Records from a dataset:
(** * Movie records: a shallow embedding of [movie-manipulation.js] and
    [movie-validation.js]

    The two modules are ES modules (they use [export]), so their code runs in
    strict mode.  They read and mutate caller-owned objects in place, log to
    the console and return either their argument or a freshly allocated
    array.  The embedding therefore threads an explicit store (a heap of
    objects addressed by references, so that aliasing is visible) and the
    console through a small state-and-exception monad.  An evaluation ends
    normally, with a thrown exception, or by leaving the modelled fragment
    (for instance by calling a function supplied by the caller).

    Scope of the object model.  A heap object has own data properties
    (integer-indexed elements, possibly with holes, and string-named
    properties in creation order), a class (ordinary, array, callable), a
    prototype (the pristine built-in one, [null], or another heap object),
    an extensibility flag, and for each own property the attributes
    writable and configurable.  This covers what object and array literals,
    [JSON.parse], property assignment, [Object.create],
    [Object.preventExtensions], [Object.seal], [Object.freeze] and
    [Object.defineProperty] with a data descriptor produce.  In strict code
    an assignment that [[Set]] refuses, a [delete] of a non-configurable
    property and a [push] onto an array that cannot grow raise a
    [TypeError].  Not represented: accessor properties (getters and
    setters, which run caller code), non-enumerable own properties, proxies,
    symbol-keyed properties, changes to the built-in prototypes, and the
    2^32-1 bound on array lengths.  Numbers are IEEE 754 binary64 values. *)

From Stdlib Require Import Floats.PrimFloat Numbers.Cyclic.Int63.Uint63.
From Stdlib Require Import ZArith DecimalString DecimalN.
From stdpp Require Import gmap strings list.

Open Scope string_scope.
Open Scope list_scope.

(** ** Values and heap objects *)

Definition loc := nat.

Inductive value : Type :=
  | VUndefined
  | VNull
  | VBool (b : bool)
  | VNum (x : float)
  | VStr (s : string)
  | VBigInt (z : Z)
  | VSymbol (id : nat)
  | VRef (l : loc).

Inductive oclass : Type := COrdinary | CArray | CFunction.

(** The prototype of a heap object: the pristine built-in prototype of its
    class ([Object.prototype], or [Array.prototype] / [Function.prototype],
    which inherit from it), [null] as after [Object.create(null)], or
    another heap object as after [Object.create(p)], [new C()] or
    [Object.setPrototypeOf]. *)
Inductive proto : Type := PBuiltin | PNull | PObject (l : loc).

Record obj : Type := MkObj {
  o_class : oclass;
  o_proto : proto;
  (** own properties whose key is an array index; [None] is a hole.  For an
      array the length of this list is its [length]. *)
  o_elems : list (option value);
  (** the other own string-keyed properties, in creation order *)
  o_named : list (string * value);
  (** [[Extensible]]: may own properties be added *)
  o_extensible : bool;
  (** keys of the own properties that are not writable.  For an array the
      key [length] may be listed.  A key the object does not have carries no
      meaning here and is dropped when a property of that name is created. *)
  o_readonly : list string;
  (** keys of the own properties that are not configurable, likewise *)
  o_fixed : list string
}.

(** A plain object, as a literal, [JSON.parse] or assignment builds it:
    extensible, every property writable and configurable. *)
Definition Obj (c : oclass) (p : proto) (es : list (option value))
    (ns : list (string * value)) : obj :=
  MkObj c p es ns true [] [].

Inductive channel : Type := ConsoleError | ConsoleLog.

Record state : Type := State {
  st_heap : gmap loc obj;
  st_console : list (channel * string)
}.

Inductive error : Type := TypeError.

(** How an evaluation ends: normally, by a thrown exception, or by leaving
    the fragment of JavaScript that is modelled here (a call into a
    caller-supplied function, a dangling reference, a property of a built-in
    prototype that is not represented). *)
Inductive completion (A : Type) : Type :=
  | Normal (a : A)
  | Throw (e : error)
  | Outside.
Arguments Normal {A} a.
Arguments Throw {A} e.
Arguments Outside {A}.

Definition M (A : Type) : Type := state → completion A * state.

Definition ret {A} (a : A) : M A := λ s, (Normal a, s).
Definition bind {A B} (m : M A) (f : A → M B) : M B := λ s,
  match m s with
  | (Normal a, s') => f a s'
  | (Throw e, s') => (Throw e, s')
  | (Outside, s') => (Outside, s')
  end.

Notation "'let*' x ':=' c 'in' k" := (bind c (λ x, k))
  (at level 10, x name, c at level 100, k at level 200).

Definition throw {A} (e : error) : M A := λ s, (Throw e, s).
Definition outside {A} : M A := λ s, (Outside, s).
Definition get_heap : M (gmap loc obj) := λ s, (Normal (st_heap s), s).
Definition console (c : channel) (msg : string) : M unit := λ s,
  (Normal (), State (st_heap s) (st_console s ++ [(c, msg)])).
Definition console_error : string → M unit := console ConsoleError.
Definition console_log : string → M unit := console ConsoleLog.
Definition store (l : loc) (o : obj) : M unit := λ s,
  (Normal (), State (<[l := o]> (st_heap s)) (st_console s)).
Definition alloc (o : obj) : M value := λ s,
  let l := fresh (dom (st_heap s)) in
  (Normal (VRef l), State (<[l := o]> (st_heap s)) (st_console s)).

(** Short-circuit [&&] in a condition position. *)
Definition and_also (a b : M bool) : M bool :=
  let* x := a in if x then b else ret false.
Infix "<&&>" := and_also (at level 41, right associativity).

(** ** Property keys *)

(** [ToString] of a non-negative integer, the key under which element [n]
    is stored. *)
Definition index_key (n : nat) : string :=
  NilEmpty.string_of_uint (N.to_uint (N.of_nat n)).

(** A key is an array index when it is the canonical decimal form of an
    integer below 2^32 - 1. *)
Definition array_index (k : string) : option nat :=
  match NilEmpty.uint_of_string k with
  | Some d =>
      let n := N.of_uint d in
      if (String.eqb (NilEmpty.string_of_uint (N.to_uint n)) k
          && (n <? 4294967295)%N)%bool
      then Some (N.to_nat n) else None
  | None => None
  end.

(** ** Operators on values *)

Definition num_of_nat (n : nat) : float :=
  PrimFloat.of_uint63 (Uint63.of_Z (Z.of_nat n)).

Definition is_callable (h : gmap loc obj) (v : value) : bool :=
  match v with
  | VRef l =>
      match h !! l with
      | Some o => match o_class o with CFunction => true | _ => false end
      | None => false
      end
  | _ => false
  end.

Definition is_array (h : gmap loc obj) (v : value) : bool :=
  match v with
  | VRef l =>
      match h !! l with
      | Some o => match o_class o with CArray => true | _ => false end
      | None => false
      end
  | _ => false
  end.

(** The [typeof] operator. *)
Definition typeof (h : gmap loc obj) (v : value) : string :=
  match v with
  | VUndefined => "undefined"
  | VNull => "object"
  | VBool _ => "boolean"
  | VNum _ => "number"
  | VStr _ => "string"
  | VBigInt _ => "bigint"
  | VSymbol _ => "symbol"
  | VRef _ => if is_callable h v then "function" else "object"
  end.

---

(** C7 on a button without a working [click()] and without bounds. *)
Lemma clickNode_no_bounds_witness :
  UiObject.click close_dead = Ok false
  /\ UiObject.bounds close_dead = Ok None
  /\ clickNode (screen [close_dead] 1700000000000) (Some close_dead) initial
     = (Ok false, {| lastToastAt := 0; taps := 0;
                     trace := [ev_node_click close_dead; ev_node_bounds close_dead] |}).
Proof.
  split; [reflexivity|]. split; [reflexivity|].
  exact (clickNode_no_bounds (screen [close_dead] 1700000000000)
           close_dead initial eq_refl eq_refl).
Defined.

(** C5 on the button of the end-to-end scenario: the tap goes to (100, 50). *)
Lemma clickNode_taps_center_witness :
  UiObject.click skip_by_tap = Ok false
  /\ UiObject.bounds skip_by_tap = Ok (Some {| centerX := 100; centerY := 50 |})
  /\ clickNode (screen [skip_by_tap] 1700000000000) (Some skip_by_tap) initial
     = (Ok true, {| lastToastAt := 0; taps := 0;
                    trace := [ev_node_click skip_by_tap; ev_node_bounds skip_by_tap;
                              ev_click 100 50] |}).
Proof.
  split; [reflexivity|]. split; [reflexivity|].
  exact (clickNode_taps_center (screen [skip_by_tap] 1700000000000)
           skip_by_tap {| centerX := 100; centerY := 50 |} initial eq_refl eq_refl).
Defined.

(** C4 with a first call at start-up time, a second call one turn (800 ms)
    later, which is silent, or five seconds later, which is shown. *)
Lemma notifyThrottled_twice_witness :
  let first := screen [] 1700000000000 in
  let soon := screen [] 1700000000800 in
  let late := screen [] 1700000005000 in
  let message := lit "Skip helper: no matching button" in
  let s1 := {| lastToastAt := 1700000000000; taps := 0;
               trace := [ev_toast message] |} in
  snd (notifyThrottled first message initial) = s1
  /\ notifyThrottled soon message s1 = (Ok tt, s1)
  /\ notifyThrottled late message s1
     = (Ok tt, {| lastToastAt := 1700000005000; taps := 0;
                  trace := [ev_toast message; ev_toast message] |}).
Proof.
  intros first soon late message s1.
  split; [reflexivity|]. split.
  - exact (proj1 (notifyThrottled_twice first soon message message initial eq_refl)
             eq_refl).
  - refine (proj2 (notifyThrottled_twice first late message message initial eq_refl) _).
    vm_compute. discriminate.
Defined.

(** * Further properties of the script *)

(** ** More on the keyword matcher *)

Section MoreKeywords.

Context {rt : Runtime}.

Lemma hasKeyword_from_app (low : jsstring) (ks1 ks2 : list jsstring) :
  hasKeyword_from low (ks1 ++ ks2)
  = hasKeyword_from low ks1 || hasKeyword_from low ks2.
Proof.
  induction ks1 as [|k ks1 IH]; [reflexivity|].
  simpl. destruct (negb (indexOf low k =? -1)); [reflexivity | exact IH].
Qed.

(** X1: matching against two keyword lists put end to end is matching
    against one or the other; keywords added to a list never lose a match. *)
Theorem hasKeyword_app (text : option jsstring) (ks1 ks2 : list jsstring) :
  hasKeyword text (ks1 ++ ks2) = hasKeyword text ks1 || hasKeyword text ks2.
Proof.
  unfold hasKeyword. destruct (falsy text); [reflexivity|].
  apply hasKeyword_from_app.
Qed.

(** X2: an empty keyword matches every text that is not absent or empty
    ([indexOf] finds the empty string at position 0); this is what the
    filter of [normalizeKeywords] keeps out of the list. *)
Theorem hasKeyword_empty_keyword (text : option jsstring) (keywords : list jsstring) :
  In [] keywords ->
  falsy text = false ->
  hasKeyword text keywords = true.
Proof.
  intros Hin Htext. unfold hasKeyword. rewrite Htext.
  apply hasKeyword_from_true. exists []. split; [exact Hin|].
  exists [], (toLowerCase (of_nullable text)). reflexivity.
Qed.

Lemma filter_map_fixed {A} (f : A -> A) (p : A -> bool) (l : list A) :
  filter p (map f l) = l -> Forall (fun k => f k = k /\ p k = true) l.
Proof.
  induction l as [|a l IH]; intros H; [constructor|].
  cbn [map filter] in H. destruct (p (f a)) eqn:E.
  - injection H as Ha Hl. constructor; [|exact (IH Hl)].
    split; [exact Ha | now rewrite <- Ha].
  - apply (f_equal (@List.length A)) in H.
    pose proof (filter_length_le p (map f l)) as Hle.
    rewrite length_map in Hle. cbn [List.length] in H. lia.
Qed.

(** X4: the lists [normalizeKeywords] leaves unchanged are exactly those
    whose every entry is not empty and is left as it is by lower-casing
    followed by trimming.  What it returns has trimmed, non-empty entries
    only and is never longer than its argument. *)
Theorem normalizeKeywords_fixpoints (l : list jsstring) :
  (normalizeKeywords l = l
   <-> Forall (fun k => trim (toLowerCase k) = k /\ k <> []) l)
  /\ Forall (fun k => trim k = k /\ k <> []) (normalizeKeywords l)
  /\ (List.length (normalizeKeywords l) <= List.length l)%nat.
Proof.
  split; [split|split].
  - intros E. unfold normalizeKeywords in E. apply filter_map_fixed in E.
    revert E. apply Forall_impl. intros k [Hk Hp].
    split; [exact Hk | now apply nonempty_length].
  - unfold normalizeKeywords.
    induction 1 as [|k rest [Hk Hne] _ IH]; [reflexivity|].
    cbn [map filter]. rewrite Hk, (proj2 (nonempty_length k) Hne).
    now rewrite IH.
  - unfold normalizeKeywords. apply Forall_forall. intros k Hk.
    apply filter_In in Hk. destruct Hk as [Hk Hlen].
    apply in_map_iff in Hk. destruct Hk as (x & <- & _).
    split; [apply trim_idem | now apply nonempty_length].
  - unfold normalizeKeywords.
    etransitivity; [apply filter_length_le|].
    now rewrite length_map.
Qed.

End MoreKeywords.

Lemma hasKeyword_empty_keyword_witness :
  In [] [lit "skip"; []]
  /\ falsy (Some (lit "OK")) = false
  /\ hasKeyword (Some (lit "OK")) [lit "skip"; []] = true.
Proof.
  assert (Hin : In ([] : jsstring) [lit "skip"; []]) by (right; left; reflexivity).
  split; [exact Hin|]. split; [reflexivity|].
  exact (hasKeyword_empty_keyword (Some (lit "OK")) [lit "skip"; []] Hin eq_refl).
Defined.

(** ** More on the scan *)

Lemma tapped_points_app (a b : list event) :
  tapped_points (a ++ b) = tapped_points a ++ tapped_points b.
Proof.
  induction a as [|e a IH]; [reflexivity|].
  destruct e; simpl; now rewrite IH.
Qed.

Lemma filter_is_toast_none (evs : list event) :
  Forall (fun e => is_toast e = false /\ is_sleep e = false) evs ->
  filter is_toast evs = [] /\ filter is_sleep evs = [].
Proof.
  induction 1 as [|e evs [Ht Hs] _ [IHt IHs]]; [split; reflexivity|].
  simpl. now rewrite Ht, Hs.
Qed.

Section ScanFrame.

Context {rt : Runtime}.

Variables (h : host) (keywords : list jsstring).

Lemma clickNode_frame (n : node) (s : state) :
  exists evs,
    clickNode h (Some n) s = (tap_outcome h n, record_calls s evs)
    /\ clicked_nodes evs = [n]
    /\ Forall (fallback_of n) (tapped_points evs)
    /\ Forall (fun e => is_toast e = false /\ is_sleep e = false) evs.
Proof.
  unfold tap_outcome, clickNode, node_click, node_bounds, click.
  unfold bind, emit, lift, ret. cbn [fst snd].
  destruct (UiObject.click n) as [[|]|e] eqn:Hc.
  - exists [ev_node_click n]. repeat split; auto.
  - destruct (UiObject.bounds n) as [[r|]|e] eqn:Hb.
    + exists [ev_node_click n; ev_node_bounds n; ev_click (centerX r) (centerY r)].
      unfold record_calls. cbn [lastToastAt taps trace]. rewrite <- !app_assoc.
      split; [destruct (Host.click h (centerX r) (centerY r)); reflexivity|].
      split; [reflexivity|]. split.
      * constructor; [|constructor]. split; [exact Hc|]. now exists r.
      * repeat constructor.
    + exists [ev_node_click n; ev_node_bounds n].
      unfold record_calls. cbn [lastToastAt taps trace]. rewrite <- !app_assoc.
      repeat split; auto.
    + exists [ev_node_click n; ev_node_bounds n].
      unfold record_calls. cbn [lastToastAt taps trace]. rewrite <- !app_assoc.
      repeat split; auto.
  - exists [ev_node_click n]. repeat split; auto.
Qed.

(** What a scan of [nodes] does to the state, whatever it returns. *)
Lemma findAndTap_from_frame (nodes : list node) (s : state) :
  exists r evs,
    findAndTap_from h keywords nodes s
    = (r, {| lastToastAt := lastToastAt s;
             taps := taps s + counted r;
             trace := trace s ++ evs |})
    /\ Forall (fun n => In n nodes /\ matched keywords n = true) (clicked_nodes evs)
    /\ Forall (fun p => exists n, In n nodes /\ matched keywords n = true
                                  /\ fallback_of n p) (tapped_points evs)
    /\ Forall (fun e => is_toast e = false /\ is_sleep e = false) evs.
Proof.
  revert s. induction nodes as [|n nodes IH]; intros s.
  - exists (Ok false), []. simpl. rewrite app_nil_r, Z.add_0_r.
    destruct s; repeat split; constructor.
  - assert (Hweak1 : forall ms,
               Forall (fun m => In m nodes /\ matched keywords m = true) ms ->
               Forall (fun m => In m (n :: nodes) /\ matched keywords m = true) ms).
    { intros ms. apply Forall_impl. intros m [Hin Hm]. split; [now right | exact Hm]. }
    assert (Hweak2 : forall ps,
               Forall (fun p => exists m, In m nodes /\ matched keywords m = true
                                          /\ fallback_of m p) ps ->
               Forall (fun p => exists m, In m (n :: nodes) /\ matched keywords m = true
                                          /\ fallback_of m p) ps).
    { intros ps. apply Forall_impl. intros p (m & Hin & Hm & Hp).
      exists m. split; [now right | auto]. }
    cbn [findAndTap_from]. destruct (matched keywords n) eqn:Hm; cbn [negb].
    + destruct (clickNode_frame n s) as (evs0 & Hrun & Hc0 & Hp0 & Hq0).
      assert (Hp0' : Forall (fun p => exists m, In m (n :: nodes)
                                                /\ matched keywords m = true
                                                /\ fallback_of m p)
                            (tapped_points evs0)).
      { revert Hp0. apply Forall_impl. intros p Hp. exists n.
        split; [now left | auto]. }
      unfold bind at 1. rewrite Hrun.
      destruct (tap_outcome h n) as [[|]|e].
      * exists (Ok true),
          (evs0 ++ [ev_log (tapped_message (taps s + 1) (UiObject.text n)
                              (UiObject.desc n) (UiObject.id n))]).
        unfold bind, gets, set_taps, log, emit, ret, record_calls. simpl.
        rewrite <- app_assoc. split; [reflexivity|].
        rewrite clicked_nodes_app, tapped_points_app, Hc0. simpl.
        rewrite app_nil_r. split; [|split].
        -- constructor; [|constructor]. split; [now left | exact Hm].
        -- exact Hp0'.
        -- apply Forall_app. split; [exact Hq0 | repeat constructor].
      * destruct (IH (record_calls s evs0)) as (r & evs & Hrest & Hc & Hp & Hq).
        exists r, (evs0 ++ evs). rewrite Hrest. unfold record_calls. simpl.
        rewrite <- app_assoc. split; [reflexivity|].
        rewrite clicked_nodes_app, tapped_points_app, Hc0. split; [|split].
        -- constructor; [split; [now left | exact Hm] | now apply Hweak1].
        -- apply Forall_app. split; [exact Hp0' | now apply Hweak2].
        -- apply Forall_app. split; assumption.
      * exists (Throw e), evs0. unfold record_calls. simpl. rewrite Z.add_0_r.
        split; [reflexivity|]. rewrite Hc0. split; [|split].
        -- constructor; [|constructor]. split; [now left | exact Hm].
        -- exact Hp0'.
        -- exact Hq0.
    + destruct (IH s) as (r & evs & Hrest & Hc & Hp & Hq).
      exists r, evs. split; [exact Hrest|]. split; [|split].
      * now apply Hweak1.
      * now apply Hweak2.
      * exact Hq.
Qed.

▶ **EXERCISE GOAL**
An exact copy of the lines above, from the one containing "Record obj : Type" through the one containing "o_extensible : bool;", is the whole of the answer.

▶ **WRITTEN SOLUTION**
Record obj : Type := MkObj {
  o_class : oclass;
  o_proto : proto;
  (** own properties whose key is an array index; [None] is a hole.  For an
      array the length of this list is its [length]. *)
  o_elems : list (option value);
  (** the other own string-keyed properties, in creation order *)
  o_named : list (string * value);
  (** [[Extensible]]: may own properties be added *)
  o_extensible : bool;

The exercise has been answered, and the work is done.